▸ TASK BRIEF
Every line of the listing should be transcribed exactly, with nothing left out.
◆ ◆ ◆ ◆ ◆ ◆ ◆
(** X22: in arithmetic without rounding, the values of the distribution
    returned sum to the product, over the elements of the formula, of (the
    sum of the abundances of the isotopes of the element) ^ (atom count);
    when the abundances of every element of the formula sum to 1, the
    values of the distribution sum to 1. *)
Theorem distribution_total formula abdTable (cpus : Z) :
  congruent formula abdTable → 1 ≤ cpus →
  ∃ d, outcome (_getMassShiftAbundances formula abdTable cpus) = Ok d
    ∧ dist_total d = expected_total formula abdTable
    ∧ ((∀ atom, atom ∈ keys formula →
          fsum (choice_abundance <$> choices (isotopes_of abdTable atom))
          = fone) →
       dist_total d = fone).
Proof.
  intros Hc Hcpus. rewrite getMassShiftAbundances_pool by done.
  rewrite genArgs_congruent by done. simpl.
  destruct (combine_spec (_getOneIsotopomer <$> product (slots formula abdTable))
              []) as (d & Hd & _).
  exists d. split; [done|].
  assert (dist_total d = expected_total formula abdTable) as Htotal.
  { rewrite (combine_total _ _ _ Hd). unfold dist_total at 1. simpl.
    rewrite fsum_nil, fadd_zero_l, <- list_fmap_compose.
    rewrite <- pools_total_slots, <- fsum_product. f_equal.
    apply list_fmap_ext. intros _ atoms _. simpl.
    apply getOneIsotopomer_abundance. }
  split; [done|]. intros Hone. rewrite Htotal.
  by apply expected_total_normalized.
Qed.

End ExactFacts.

(** The rationals are an arithmetic without rounding. *)
#[export] Instance exact_laws : ExactArith Qc.
Proof.
  split; simpl; intros.
  - apply Qcplus_comm.
  - apply Qcplus_assoc.
  - apply Qcplus_0_l.
  - apply Qcmult_comm.
  - apply Qcmult_assoc.
  - apply Qcmult_1_l.
  - apply Qcmult_0_l.
  - apply Qcmult_plus_distr_l.
Qed.

(** *** The list of results *)

Section PoolFacts.
Context {F : Type} `{Arith F}.
Implicit Types (formula : dict string Z) (abdTable : abundance_table F).


End PoolFacts.

(** C6: for the formula without atoms, whatever the abundance table, the
    expander yields one isotopomer, the empty one; it is the only one
    handed to the evaluator, and the distribution returned is
    {(0, 0): 1.0}. *)
Theorem empty_formula (abdTable : abundance_table float) (cpus : Z) :
  1 ≤ cpus →
  genArgs [] abdTable = Ok [[]]
  ∧ _getMassShiftAbundances [] abdTable cpus
    = {| evaluated := [[]]; outcome := Ok [((0, 0), 1.0%float)] |}.
Proof.
  intros Hcpus. rewrite getMassShiftAbundances_pool by done.
  split; reflexivity.
Qed.

Lemma empty_formula_witness :
  1 ≤ 1
  ∧ _getMassShiftAbundances [] table_CH 1
    = {| evaluated := [[]]; outcome := Ok [((0, 0), 1.0%float)] |}.
Proof.
  split; [lia|]. apply (empty_formula table_CH 1). lia.
Defined.

(** ** The worked example *)

(** C8: for the formula {C:1, H:4}, with C having the isotopes 12 (shift 0,
    abundance 0.99) and 13 (shift 1, abundance 0.01) and H the single
    isotope 1 (shift 0, abundance 1.0), the distribution returned is
    exactly {(16, 0): 0.99, (17, 1): 0.01}, and in binary64 its values sum
    to 1.0. *)
Theorem worked_example_CH4 (cpus : Z) :
  1 ≤ cpus →
  outcome (_getMassShiftAbundances formula_CH4 table_CH cpus)
  = Ok [((16, 0), 0.99%float); ((17, 1), 0.01%float)]
  ∧ dist_total [((16, 0), 0.99%float); ((17, 1), 0.01%float)] = 1.0%float.
Proof.
  intros Hcpus. rewrite getMassShiftAbundances_pool by done.
  split; vm_compute; reflexivity.
Qed.

Lemma worked_example_CH4_witness :
  1 ≤ 1
  ∧ outcome (_getMassShiftAbundances formula_CH4 table_CH 1)
    = Ok [((16, 0), 0.99%float); ((17, 1), 0.01%float)].
Proof.
  split; [lia|]. apply (worked_example_CH4 1). lia.
Defined.

(** ** Further properties of the formula parser *)

(** The keys of a dictionary after an assignment. *)
Lemma keys_dict_set {K V} `{EqDecision K} (d : dict K V) (k : K) (v : V) :
  keys (dict_set d k v) = if decide (k ∈ keys d) then keys d else keys d ++ [k].
Proof.
  destruct (dict_lookup d k) as [v'|] eqn:Hd.
  - rewrite (keys_dict_set_present _ _ _ v') by done.
    rewrite decide_True; [done|].
    apply dict_lookup_Some_elem in Hd. apply list_elem_of_fmap.
    by exists (k, v').
  - rewrite dict_set_absent by done. apply dict_lookup_None in Hd.
    rewrite decide_False by done. unfold keys. by rewrite fmap_app.
Qed.

(** Keys met one after the other: a key already there keeps its place, a
    new key goes last. *)
Lemma first_occurrences_step {A} `{EqDecision A} (seen : list A) (x : A)
    (l : list A) :
  let seen' := if decide (x ∈ seen) then seen else seen ++ [x] in
  seen' ++ filter (fun y => y ∉ seen') (first_occurrences l)
  = seen ++ filter (fun y => y ∉ seen) (first_occurrences (x :: l)).
Proof.
  simpl. destruct (decide (x ∈ seen)) as [Hin|Hout].
  - rewrite filter_cons_False by (by intros []).
    rewrite list_filter_filter_l; [done|]. by intros y Hy ->.
  - rewrite filter_cons_True by done. rewrite <- app_assoc. simpl.
    do 2 f_equal. rewrite list_filter_filter. apply list_filter_iff.
    intros y. rewrite elem_of_app, list_elem_of_singleton. tauto.
Qed.

Lemma first_occurrences_elem {A} `{EqDecision A} (x : A) (l : list A) :
  x ∈ first_occurrences l ↔ x ∈ l.
Proof.
  induction l as [|y l IH]; simpl; [done|].
  rewrite !elem_of_cons, list_elem_of_filter, IH.
  destruct (decide (x = y)); tauto.
Qed.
◆ ◆ ◆ ◆ ◆ ◆ ◆
▸ ANSWER FOR THE TASK
(** X22: in arithmetic without rounding, the values of the distribution
    returned sum to the product, over the elements of the formula, of (the
    sum of the abundances of the isotopes of the element) ^ (atom count);
    when the abundances of every element of the formula sum to 1, the
    values of the distribution sum to 1. *)
Theorem distribution_total formula abdTable (cpus : Z) :
  congruent formula abdTable → 1 ≤ cpus →
  ∃ d, outcome (_getMassShiftAbundances formula abdTable cpus) = Ok d
    ∧ dist_total d = expected_total formula abdTable
    ∧ ((∀ atom, atom ∈ keys formula →
          fsum (choice_abundance <$> choices (isotopes_of abdTable atom))
          = fone) →
       dist_total d = fone).
Proof.
  intros Hc Hcpus. rewrite getMassShiftAbundances_pool by done.
  rewrite genArgs_congruent by done. simpl.
  destruct (combine_spec (_getOneIsotopomer <$> product (slots formula abdTable))
              []) as (d & Hd & _).
  exists d. split; [done|].
  assert (dist_total d = expected_total formula abdTable) as Htotal.
  { rewrite (combine_total _ _ _ Hd). unfold dist_total at 1. simpl.
    rewrite fsum_nil, fadd_zero_l, <- list_fmap_compose.
    rewrite <- pools_total_slots, <- fsum_product. f_equal.
    apply list_fmap_ext. intros _ atoms _. simpl.
    apply getOneIsotopomer_abundance. }
  split; [done|]. intros Hone. rewrite Htotal.
  by apply expected_total_normalized.
Qed.

End ExactFacts.

(** The rationals are an arithmetic without rounding. *)
#[export] Instance exact_laws : ExactArith Qc.
Proof.
  split; simpl; intros.
  - apply Qcplus_comm.
  - apply Qcplus_assoc.
  - apply Qcplus_0_l.
  - apply Qcmult_comm.
  - apply Qcmult_assoc.
  - apply Qcmult_1_l.
  - apply Qcmult_0_l.
  - apply Qcmult_plus_distr_l.
Qed.

(** *** The list of results *)

Section PoolFacts.
Context {F : Type} `{Arith F}.
Implicit Types (formula : dict string Z) (abdTable : abundance_table F).


End PoolFacts.

(** C6: for the formula without atoms, whatever the abundance table, the
    expander yields one isotopomer, the empty one; it is the only one
    handed to the evaluator, and the distribution returned is
    {(0, 0): 1.0}. *)
Theorem empty_formula (abdTable : abundance_table float) (cpus : Z) :
  1 ≤ cpus →
  genArgs [] abdTable = Ok [[]]
  ∧ _getMassShiftAbundances [] abdTable cpus
    = {| evaluated := [[]]; outcome := Ok [((0, 0), 1.0%float)] |}.
Proof.
  intros Hcpus. rewrite getMassShiftAbundances_pool by done.
  split; reflexivity.
Qed.

Lemma empty_formula_witness :
  1 ≤ 1
  ∧ _getMassShiftAbundances [] table_CH 1
    = {| evaluated := [[]]; outcome := Ok [((0, 0), 1.0%float)] |}.
Proof.
  split; [lia|]. apply (empty_formula table_CH 1). lia.
Defined.

(** ** The worked example *)

(** C8: for the formula {C:1, H:4}, with C having the isotopes 12 (shift 0,
    abundance 0.99) and 13 (shift 1, abundance 0.01) and H the single
    isotope 1 (shift 0, abundance 1.0), the distribution returned is
    exactly {(16, 0): 0.99, (17, 1): 0.01}, and in binary64 its values sum
    to 1.0. *)
Theorem worked_example_CH4 (cpus : Z) :
  1 ≤ cpus →
  outcome (_getMassShiftAbundances formula_CH4 table_CH cpus)
  = Ok [((16, 0), 0.99%float); ((17, 1), 0.01%float)]
  ∧ dist_total [((16, 0), 0.99%float); ((17, 1), 0.01%float)] = 1.0%float.
Proof.
  intros Hcpus. rewrite getMassShiftAbundances_pool by done.
  split; vm_compute; reflexivity.
Qed.

Lemma worked_example_CH4_witness :
  1 ≤ 1
  ∧ outcome (_getMassShiftAbundances formula_CH4 table_CH 1)
    = Ok [((16, 0), 0.99%float); ((17, 1), 0.01%float)].
Proof.
  split; [lia|]. apply (worked_example_CH4 1). lia.
Defined.

(** ** Further properties of the formula parser *)

(** The keys of a dictionary after an assignment. *)
Lemma keys_dict_set {K V} `{EqDecision K} (d : dict K V) (k : K) (v : V) :
  keys (dict_set d k v) = if decide (k ∈ keys d) then keys d else keys d ++ [k].
Proof.
  destruct (dict_lookup d k) as [v'|] eqn:Hd.
  - rewrite (keys_dict_set_present _ _ _ v') by done.
    rewrite decide_True; [done|].
    apply dict_lookup_Some_elem in Hd. apply list_elem_of_fmap.
    by exists (k, v').
  - rewrite dict_set_absent by done. apply dict_lookup_None in Hd.
    rewrite decide_False by done. unfold keys. by rewrite fmap_app.
Qed.

(** Keys met one after the other: a key already there keeps its place, a
    new key goes last. *)
Lemma first_occurrences_step {A} `{EqDecision A} (seen : list A) (x : A)
    (l : list A) :
  let seen' := if decide (x ∈ seen) then seen else seen ++ [x] in
  seen' ++ filter (fun y => y ∉ seen') (first_occurrences l)
  = seen ++ filter (fun y => y ∉ seen) (first_occurrences (x :: l)).
Proof.
  simpl. destruct (decide (x ∈ seen)) as [Hin|Hout].
  - rewrite filter_cons_False by (by intros []).
    rewrite list_filter_filter_l; [done|]. by intros y Hy ->.
  - rewrite filter_cons_True by done. rewrite <- app_assoc. simpl.
    do 2 f_equal. rewrite list_filter_filter. apply list_filter_iff.
    intros y. rewrite elem_of_app, list_elem_of_singleton. tauto.
Qed.

Lemma first_occurrences_elem {A} `{EqDecision A} (x : A) (l : list A) :
  x ∈ first_occurrences l ↔ x ∈ l.
Proof.
  induction l as [|y l IH]; simpl; [done|].
  rewrite !elem_of_cons, list_elem_of_filter, IH.
  destruct (decide (x = y)); tauto.
Qed.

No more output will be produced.